Now he came up, just as a bullet practically parted his hair. He did not know who had fired the shot, only that it had not come from the leader of the road agents. That’s because Dooley saw the man, on his knees, eyes behind the flour sack, searching desperately for the revolver he had dropped. Dooley also noticed something else. The man was gripping his left wrist, and dark blood seeped between the black fingers of the leather gloves, dripping onto the snow and ice.

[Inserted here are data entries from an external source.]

(** The answer to a change that OpenSearch refuses. *)
Lemma run_sendPolicy_refused c m path b failed (w : oenv) h resp :
  w (OsDo c (OpHttp m path b PNone)) h = Ok resp -> hr_IsError resp = true ->
  (run w (sendPolicy (ask (OsDo c (OpHttp m path b PNone))) failed) h).1 =
    Returned (Some (OtherErr (failed +:+ hr_String resp))).
Proof.
  intros Hq He. unfold sendPolicy. cbn [run bind]. rewrite run_bind.
  change (run w (ask ?q) h) with (Returned (w q h), [Ev q (w q h)] ++ h). rewrite Hq.
  cbn in *. by rewrite He.
Qed.

(** What the calls of the gateway send. *)
Lemma only_sendPolicy c m path b failed :
  only (λ q, q = OsDo c (OpHttp m path b PNone)) (sendPolicy (ask (OsDo c (OpHttp m path b PNone))) failed).
Proof. intros h. by split. Qed.
Lemma wp_sendPolicy c m path b failed h :
  wp (sendPolicy (ask (OsDo c (OpHttp m path b PNone))) failed) (λ _ q, q = OsDo c (OpHttp m path b PNone))
    (λ h' o, o = Returned None -> accepted h' c (OpHttp m path b PNone)) h.
Proof.
  unfold sendPolicy. wp_step; [done|]. wp_step. intros [= H]. destruct r as [resp|e]; [|done].
  cbn in *. exists resp. split; [apply saw_here|]. cbn. by destruct (hr_IsError resp).
Qed.
Arguments policy_step {k D pl} ops createOp updateOp applies.
Arguments policy_write {PE k D pl} ops createOp updateOp applies.
Arguments policy_delete {k D pl} ops removeOp.
Lemma wp_applyPolicy c id i h :
  wp (applyPolicyToExistingIndices c id i)
    (λ h' q, reads q \/ exists op, q = OsDo c op /\ ismApplies i id h' c op) (λ _ _, True) h.
Proof.
  unfold applyPolicyToExistingIndices.
  destruct (ism_ApplyToExistingIndices i) as [[]|] eqn:Ea; [|by wp_step|by wp_step].
  destruct (ism_ISMTemplate i) as [t|] eqn:Et; [|by wp_step].
  destruct (tpl_IndexPatterns t) as [|p0 ps] eqn:Ep; [by wp_step|]. rewrite <- Ep. wp_step.
  apply (wp_for_range (λ rest _ h', extends h h' /\ rest ⊆ tpl_IndexPatterns t));
    [by split; [ext|]| |intros [] h' _; wp_step; wp_step; [by left|by wp_step]].
  intros p rest [] h' [He Hs]. eapply wp_mono_ext; [intros h2 q _ H; exact H| |apply wp_applyToPattern].
  - intros h2 [[[]|e]|m] H2 _; cbn; [split; [ext|set_solver]|by wp_step|done].
  - by left.
  - intros h2 index H2 Hl. right. eexists. split; [done|]. split; [done|].
    exists t, p, index. split_and!; [done|set_solver|done|done].
Qed.

#[export] Instance ismPolicy_laws :
  PolicyLaws ismPolicy ismCreateOp ismUpdateOp ismRemoveOp ismApplies.
Proof.
  split; try done.
  - intros c d id h. apply wp_sendPolicy.
  - intros c id i h. apply wp_applyPolicy.
Qed.

(** ** What the document must be *)

Definition given {A} (o : option A) : bool := match o with Some _ => true | None => false end.

(** Exactly one of the three sizes of a shrink action. *)
Definition valid_shrink (s : Shrink) : Prop :=
  length (filter Is_true [given (shr_MaxShardSize s); given (shr_NumNewShards s);
                          given (shr_PercentageOfSourceShards s)]) = 1%nat.
Definition valid_state (s : State) : Prop :=
  Forall (λ a, forall x, ac_Shrink a = Some x -> valid_shrink x) (sta_Actions s) /\
  Forall (λ t, cnd_Cron (tst_Conditions t) <> Some (mkCron None)) (sta_Transitions s).

(** A notification is sent only with a destination and a template, and then the destination must
    name a service. *)
Definition sent_notification (n : option ErrorNotification) : option ErrorNotification :=
  match n with
  | Some (mkErrorNotification (Some _) _ (Some _)) => n
  | _ => None
  end.
Definition valid_policy (i : OpenSearchISMPolicy) : Prop :=
  (forall n, sent_notification (ism_ErrorNotification i) = Some n ->
     en_Destination n <> Some (mkDestination None None None None)) /\
  Forall valid_state (ism_States i).

(** The alias actions and the actions of the document for those of the resource. *)
Definition alias_of (a a' : AliasAction) : Prop :=
  aa_Remove a' = aa_Remove a /\
  aa_Add a' = match aa_Add a, aa_Remove a with Some _, Some r => Some r | x, _ => x end.
Definition action_of (a a' : Action) : Prop :=
  option_Forall2 (λ x x', Forall2 alias_of (als_Actions x) (als_Actions x')) (ac_Alias a) (ac_Alias a') /\
  ac_Allocation a' = ac_Allocation a /\ ac_Close a' = ac_Close a /\ ac_Delete a' = ac_Delete a /\
  ac_ForceMerge a' = ac_ForceMerge a /\ ac_IndexPriority a' = ac_IndexPriority a /\
  ac_Notification a' = None /\ ac_Open a' = ac_Open a /\ ac_ReadOnly a' = ac_ReadOnly a /\
  ac_ReadWrite a' = ac_ReadWrite a /\ ac_ReplicaCount a' = ac_ReplicaCount a /\
  ac_Retry a' = Some (default defaultRetry (ac_Retry a)) /\ ac_Rollover a' = ac_Rollover a /\
  ac_Rollup a' = None /\ ac_Shrink a' = ac_Shrink a /\ ac_Snapshot a' = ac_Snapshot a /\
  ac_Timeout a' = ac_Timeout a.
Definition state_of (s s' : State) : Prop :=
  sta_Name s' = sta_Name s /\ sta_Transitions s' = sta_Transitions s /\
  Forall2 action_of (sta_Actions s) (sta_Actions s').
Definition document_of (i : OpenSearchISMPolicy) (p : ISMPolicySpec) : Prop :=
  pol_DefaultState p = ism_DefaultState i /\ pol_Description p = ism_Description i /\
  pol_ErrorNotification p = sent_notification (ism_ErrorNotification i) /\
  pol_ISMTemplate p = option_list (ism_ISMTemplate i) /\
  Forall2 state_of (ism_States i) (pol_States p).

Lemma createShrink_spec s s' : createShrink s = Built s' <-> valid_shrink s /\ s' = s.
Proof.
  unfold createShrink, valid_shrink. destruct s as [f m n p t]; simpl.
  destruct m, n, p; simpl; naive_solver.
Qed.

Lemma createAlias_spec l l' : l' = map createAliasAction l <-> Forall2 alias_of l l'.
Proof.
  revert l'. induction l as [|a l IH]; intros l'; simpl.
  - split; [intros ->; constructor|by intros ->%Forall2_nil_inv_l].
  - split.
    + intros ->. constructor; [|by apply IH]. unfold alias_of, createAliasAction.
      by destruct (aa_Add a), (aa_Remove a).
    + intros (a' & l2 & [H1 H2] & H%IH & ->)%Forall2_cons_inv_l. subst l2. f_equal.
      unfold createAliasAction. destruct a', (aa_Add a), (aa_Remove a); simpl in *; congruence.
Qed.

That’s when the man saw Dooley, and Dooley realized he was looking in eyes filled with pure hatred. The stare held for barely a second, because the man had also spotted the Smith & Wesson.
Dooley, however, had spotted something else. His Colt, still in the holster, lay just near the front wheel. It was closer to Dooley than the Smith & Wesson, and he leaped for it.
Only to see the entire gun belt and holster disappear as he dived. It happened like a blur—something shiny and black and tan—and only later could Dooley recognize what had happened. He had caught the glimpse of Buffalo Bill Cody’s boots and buckskin britches.
Cody kicked the holster with his polished black boot on his left foot, somehow sending the holster and belt up in the air toward the wagon tongue. Yet all the while Buffalo Bill Cody kept moving forward, reaching up with both his hands, securing the holster with his left, and slipping the Colt .45 into his own right hand.
The hand holding the gun belt lowered. The hand with the Colt came up, the gloved thumb pulled the hammer to full cock, and the weapon exploded. Twice. Almost sounding like one shot, but Dooley saw two of the bandits go down. One of them somersaulted over the back of his horse. The other grunted and flew over the wagon tongue, dropping the pistol—Buffalo Bill’s Remington .44—which slid next to the whip Chester Motz had dropped on the other side of the mud wagon. Dooley also glimpsed the man with the flour sack of a face, who left his Smith & Wesson on the ice and took off through the woods. That happened to be in the same direction as the outlaw leader’s horse had taken off after Dooley’s dive. Buffalo Bill Cody sent a shot after the fleeing man, but missed, and quickly turned to fire two more shots.